(* ===== verification/ApiConnection.v ===== *)
(** * The API's cached channel

    apps/api/src/queue/connection.ts: [getChannel], its [invalidate],
    [checkRabbitMQHealth] and [closeConnection], over the state and the
    positions of [Connection].
    Nothing of the API listens for "invalidated": the next [getChannel()]
    connects again.  Any number of publications and health checks may call
    [getChannel] at the same time, each on a connection of its own. *)
From S2P Require Import Prelude Amqp Connection Listening.
#[local] Open Scope stdpp_scope.

(** [invalidate], of the connection and channel [i]. *)
Definition api_invalidate (i : nat) (s : conn) : conn :=
  let mine (x : option nat) := bool_decide (x = Some i) in
  if negb (mine (connection s)) && negb (mine (channel s)) then s
  else if closingIntentionally s then s
  else
    mkConn (if mine (connection s) then None else connection s)
           (if mine (channel s) then None else channel s)
           (closingIntentionally s) (reconnecting s) (open s) (consumers s) (calls s)
           (next_id s) (exited s).

(** [publishJobCreated] and [checkRabbitMQHealth] up to their first [await]. *)
Definition api_getChannel (t : nat) (s : conn) : conn := getChannel t Publisher s.

Definition api_started : conn := mkConn None None false false ∅ ∅ ∅ 0 false.

(** [await x?.close()]: amqplib throws for what is closed already; otherwise
    it closes, and its close event calls [invalidate]. *)
Definition close_cached (x : option nat) (s : conn) : res js_err unit * conn :=
  match x with
  | None => (Ok tt, s)
  | Some i =>
      if bool_decide (i ∈ open s)
      then (Ok tt, api_invalidate i (set_open (open s ∖ {[ i ]}) (next_id s) s))
      else (Err (JsErr CError "IllegalOperationError" "Channel closed" None []), s)
  end.

(** [closeConnection()], which the tests call when nothing else runs.  [i] names
    both the connection and its channel: with the connection closes what is left
    of it. *)
Definition api_closeConnection (s : conn) : res js_err unit * conn :=
  match close_cached (channel s) (set_closing true s) with
  | (Err e, s) => (Err e, s)
  | (Ok _, s) => (Ok tt, set_cached None s)
  end.

(** [gaps]: a channel may close between the answer to the last declaration and
    the assignment of the variables. *)
Inductive api_act (gaps : bool) (s : conn) : conn -> Prop :=
| api_call t : calls s !! t = None -> api_act gaps s (api_getChannel t s)
| api_connected t :
    calls s !! t = Some (Publisher, Connecting) ->
    api_act gaps s
      (at_position t Publisher (Opening (next_id s))
         (set_open ({[ next_id s ]} ∪ open s) (S (next_id s)) s))
| api_channel t i :
    calls s !! t = Some (Publisher, Opening i) -> i ∈ open s ->
    api_act gaps s (at_position t Publisher (Declaring i 0) s)
| api_declared t i k :
    calls s !! t = Some (Publisher, Declaring i k) -> (k < api_declarations)%nat -> i ∈ open s ->
    api_act gaps s (at_position t Publisher (Declaring i (S k)) s)
| api_got t i :
    calls s !! t = Some (Publisher, Declaring i api_declarations) ->
    api_act gaps s (getChannel_end t Publisher i s)
| api_failed t p :
    calls s !! t = Some (Publisher, p) -> may_fail api_declarations p = true ->
    api_act gaps s (call_failed t Publisher s)
| api_close i :
    i ∈ open s ->
    (gaps = true \/ forall t who p, calls s !! t = Some (who, p) -> in_gap api_declarations i p = false) ->
    api_act gaps s (api_invalidate i (set_open (open s ∖ {[ i ]}) (next_id s) s)).

Definition api_reachable (gaps : bool) : conn -> Prop := rtc (api_act gaps) api_started.

(** ** What a caller gets *)

(** The call is at a position of [getChannel], its channel one that was made. *)
Definition api_call_ok (s : conn) (c : caller * position) : Prop :=
  let '(who, p) := c in
  who = Publisher /\
  match p with
  | Connecting => True
  | Opening i => (i < next_id s)%nat
  | Declaring i k =>
      (i < next_id s)%nat /\ (k <= api_declarations)%nat /\ (k = api_declarations -> i ∈ open s)
  | _ => False
  end.

Record api_calm (s : conn) : Prop := {
  api_pair : connection s = channel s;
  api_fresh i : i ∈ open s -> (i < next_id s)%nat;
  api_open i : channel s = Some i -> i ∈ open s;
  api_not_closing : closingIntentionally s = false;
  api_calls : map_Forall (fun _ => api_call_ok s) (calls s) }.

(** A call moves on. *)
Lemma api_calm_at t p s :
  api_calm s -> api_call_ok s (Publisher, p) -> api_calm (at_position t Publisher p s).
Proof.
  intros [H1 H2 H3 H4 H5] Hp. split; try done. simpl.
  apply map_Forall_insert_2; [done|]. eapply map_Forall_impl; [exact H5|]. by intros t' [who p'].
Qed.

Lemma api_calm_done t s : api_calm s -> api_calm (call_done t s).
Proof. intros [H1 H2 H3 H4 H5]. split; try done. simpl. by apply map_Forall_delete. Qed.

Lemma api_calm_act s s' : api_calm s -> api_act false s s' -> api_calm s'.
Proof.
  intros Hs Ha. pose proof Hs as [H1 H2 H3 H4 H5].
  destruct Ha as [t Ht|t Ht|t i Ht Hi|t i k Ht Hk Hi|t i Ht|t p Ht Hp|i Hi Hgap].
  - assert (api_calm (set_closing false s)) as Hf by by split.
    unfold api_getChannel, getChannel. destruct (channel s) eqn:Hc; [by apply api_calm_done|].
    by apply api_calm_at.
  - set (n := next_id s). apply (api_calm_at t _ (set_open ({[ n ]} ∪ open s) (S n) s)); [|by split; [|simpl; lia]].
    split; simpl; try done.
    + intros i [->%elem_of_singleton|Hi%H2]%elem_of_union; unfold n in *; lia.
    + intros i Hi%H3. by apply elem_of_union_r.
    + eapply map_Forall_impl; [exact H5|]. intros t' [who p] [-> Hp]. split; [done|].
      destruct p; simpl in *; try done; unfold n; [lia|].
      destruct Hp as (? & ? & Hp). split; [lia|]. split; [done|].
      intros Hk. by apply elem_of_union_r, Hp.
  - apply api_calm_at; [done|]. pose proof (H5 t _ Ht) as [_ Hlt]. split; [done|].
    split; [done|]. split; [lia|]. by intros _.
  - apply api_calm_at; [done|]. pose proof (H5 t _ Ht) as [_ (Hlt & _)]. split; [done|].
    split; [done|]. split; [lia|]. by intros _.
  - pose proof (H5 t _ Ht) as [_ (Hlt & _ & Hop)]. unfold getChannel_end. simpl.
    apply api_calm_done. split; try done. simpl. intros j [= <-]. by apply Hop.
  - by apply api_calm_done.
  - destruct Hgap as [?|Hgap]; [done|].
    assert (map_Forall (fun _ => api_call_ok (set_open (open s ∖ {[ i ]}) (next_id s) s)) (calls s)) as Hcalls.
    { intros t [who p] Ht. pose proof (H5 t _ Ht) as [-> Hp]. specialize (Hgap t _ p Ht).
      split; [done|]. destruct p; simpl in *; try done. destruct Hp as (? & ? & Hp).
      split; [done|]. split; [done|]. intros ->. apply elem_of_difference. split; [by apply Hp|].
      rewrite not_elem_of_singleton. intros ->. by rewrite !Nat.eqb_refl in Hgap. }
    unfold api_invalidate. simpl. rewrite H1, H4.
    destruct (bool_decide_reflect (channel s = Some i)) as [Hc|Hc]; simpl.
    + split; simpl; try done.
      intros j [Hj _]%elem_of_difference. by apply H2.
    + split; simpl; try done.
      * intros j [Hj _]%elem_of_difference. by apply H2.
      * intros j Hj. apply elem_of_difference. split; [by apply H3|].
        rewrite not_elem_of_singleton. congruence.
Qed.

Lemma api_reachable_calm s : api_reachable false s -> api_calm s.
Proof.
  revert s. apply rtc_ind_r.
  - by split.
  - intros s1 s2 _ Ha IH. by eapply api_calm_act.
Qed.

(** The channel that [getChannel] hands to a publication or to the health
    check is open, connection and channel are cached together, and a lost
    channel is not kept, however many calls connect at the same time, as long as
    no channel closes between the last answer of [getChannel] and its
    assignment. *)
Theorem api_channel_open s : api_reachable false s -> api_calm s.
Proof. apply api_reachable_calm. Qed.

(** ** An intentional close *)

(** In a close that was asked for, close events change nothing. *)
Lemma api_invalidate_closing i s : closingIntentionally s = true -> api_invalidate i s = s.
Proof. intros Hc. unfold api_invalidate. rewrite Hc. by destruct (_ && _). Qed.

(** [closeConnection()] returns, nothing stays cached, the channel that was is
    closed, and the next [getChannel()] connects again, for failures as well. *)
Theorem api_close_intentional s t :
  api_reachable false s ->
  exists s', api_closeConnection s = (Ok tt, s')
    /\ connection s' = None /\ channel s' = None
    /\ (forall i, channel s = Some i -> i ∉ open s')
    /\ calls (api_getChannel t s') !! t = Some (Publisher, Connecting)
    /\ closingIntentionally (api_getChannel t s') = false.
Proof.
  intros [_ _ Hopen _ _]%api_reachable_calm. unfold api_closeConnection, close_cached.
  destruct (channel s) as [i|] eqn:Hc.
  - rewrite bool_decide_eq_true_2 by (by apply Hopen). rewrite api_invalidate_closing by done.
    eexists. split; [done|]. split; [done|]. split; [done|]. split; [|by simpl; rewrite lookup_insert_eq].
    intros j [= <-]. simpl. set_solver.
  - eexists. split; [done|]. split; [done|]. split; [done|]. split; [done|].
    simpl. by rewrite lookup_insert_eq.
Qed.

(** After a channel that stayed cached though it was closed, it throws, and the
    flag stays set. *)
Lemma api_close_of_closed s i :
  channel s = Some i -> i ∉ open s ->
  exists e, api_closeConnection s = (Err e, set_closing true s).
Proof.
  intros Hc Ho. unfold api_closeConnection, close_cached. rewrite Hc.
  rewrite bool_decide_eq_false_2 by done. by eexists.
Qed.

(** ** A channel that stays closed *)

Definition stuck (i : nat) (s : conn) : Prop :=
  channel s = Some i /\ connection s = Some i /\ (i ∉ open s) /\ calls s = ∅.

Lemma stuck_act i s s' : stuck i s -> api_act true s s' -> stuck i s'.
Proof.
  intros (Hc & Hn & Ho & He) Ha. unfold stuck.
  assert (forall t c, calls s !! t <> Some c) as Hno by (intros t c; by rewrite He, lookup_empty).
  destruct Ha as [t Ht|t Ht|t j Ht Hj|t j k Ht Hk Hj|t j Ht|t p Ht Hp|j Hj _];
    try by apply Hno in Ht.
  - unfold api_getChannel, getChannel. rewrite Hc. simpl.
    split; [done|]. split; [done|]. split; [done|]. rewrite He. apply delete_empty.
  - assert (j <> i) as Hne by set_solver. unfold api_invalidate. simpl. rewrite Hc, Hn.
    rewrite bool_decide_eq_false_2 by congruence. simpl.
    split; [done|]. split; [done|]. split; [set_solver|done].
Qed.

(** The first call, up to the last answer; then the channel closes. *)
Definition asked (k : nat) : conn :=
  at_position 0 Publisher (Declaring 0 k)
    (set_open {[ 0%nat ]} 1 (api_getChannel 0 api_started)).
Definition closed_in_gap : conn := api_invalidate 0 (set_open ∅ 1 (asked api_declarations)).
Definition stuck_state : conn := getChannel_end 0 Publisher 0 closed_in_gap.

Lemma asked_first gaps : api_reachable gaps (asked 0).
Proof.
  eapply rtc_l; [by apply (api_call _ _ 0)|]. eapply rtc_l; [by apply (api_connected _ _ 0)|].
  apply rtc_once.
  assert (asked 0 = at_position 0 Publisher (Declaring 0 0)
    (at_position 0 Publisher (Opening 0)
       (set_open ({[ 0%nat ]} ∪ ∅) 1 (api_getChannel 0 api_started)))) as -> by reflexivity.
  apply (api_channel _ _ 0 0); reflexivity.
Qed.

Lemma asked_reachable k : (k <= api_declarations)%nat -> api_reachable true (asked k).
Proof.
  unfold api_reachable. induction k as [|k IH]; intros Hk; [apply asked_first|].
  eapply rtc_r; [apply IH; lia|].
  assert (asked (S k) = at_position 0 Publisher (Declaring 0 (S k)) (asked k)) as -> by reflexivity.
  apply (api_declared _ (asked k) 0 0 k); [done|lia|]. set_solver.
Qed.

Lemma stuck_reachable : api_reachable true stuck_state.
Proof.
  apply rtc_r with closed_in_gap; [|by apply (api_got _ closed_in_gap 0 0)].
  apply rtc_r with (asked api_declarations); [by apply asked_reachable|].
  apply (api_close _ (asked api_declarations) 0); [vm_compute; reflexivity|by left].
Qed.

(** A channel that closes in that gap is cached for good: its close event
    was ignored because it was not the cached channel yet, and every later
    publication and health check gets the closed channel, until the process is
    started again. *)
Theorem api_can_get_stuck :
  exists s i, api_reachable true s /\ stuck i s
    /\ forall s', rtc (api_act true) s s' ->
         stuck i s' /\ forall t, calls s' !! t = None ->
           channel (api_getChannel t s') = Some i /\ i ∉ open (api_getChannel t s').
Proof.
  exists stuck_state, 0%nat. split; [apply stuck_reachable|].
  assert (stuck 0 stuck_state) as Hs by (repeat split; set_solver). split; [done|].
  intros s' Hr. assert (stuck 0 s') as Hs'.
  { clear - Hr Hs. induction Hr; [done|]. apply IHHr. by eapply stuck_act. }
  split; [done|]. intros t _. destruct Hs' as (Hc & _ & Ho & _).
  unfold api_getChannel, getChannel. by rewrite Hc.
Qed.

(** A call that has connected. *)
Lemma api_channel_open_witness :
  calls (asked 0) !! 0%nat = Some (Publisher, Declaring 0 0) /\ api_calm (asked 0).
Proof. split; [reflexivity|]. apply (api_channel_open (asked 0)). apply asked_first. Defined.

(** A cached channel, closed on purpose. *)
Lemma api_close_intentional_witness :
  exists s', api_closeConnection api_started = (Ok tt, s') /\ channel s' = None.
Proof.
  destruct (api_close_intentional api_started 0) as (s' & Hs & _ & Hc & _); [apply rtc_refl|].
  by exists s'.
Defined.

§ ASSIGNMENT
Search the data for the string "Hgap" and copy every line where it appears.

§ FINAL ANSWER
  destruct Ha as [t Ht|t Ht|t i Ht Hi|t i k Ht Hk Hi|t i Ht|t p Ht Hp|i Hi Hgap].
  - destruct Hgap as [?|Hgap]; [done|].
    { intros t [who p] Ht. pose proof (H5 t _ Ht) as [-> Hp]. specialize (Hgap t _ p Ht).
      rewrite not_elem_of_singleton. intros ->. by rewrite !Nat.eqb_refl in Hgap. }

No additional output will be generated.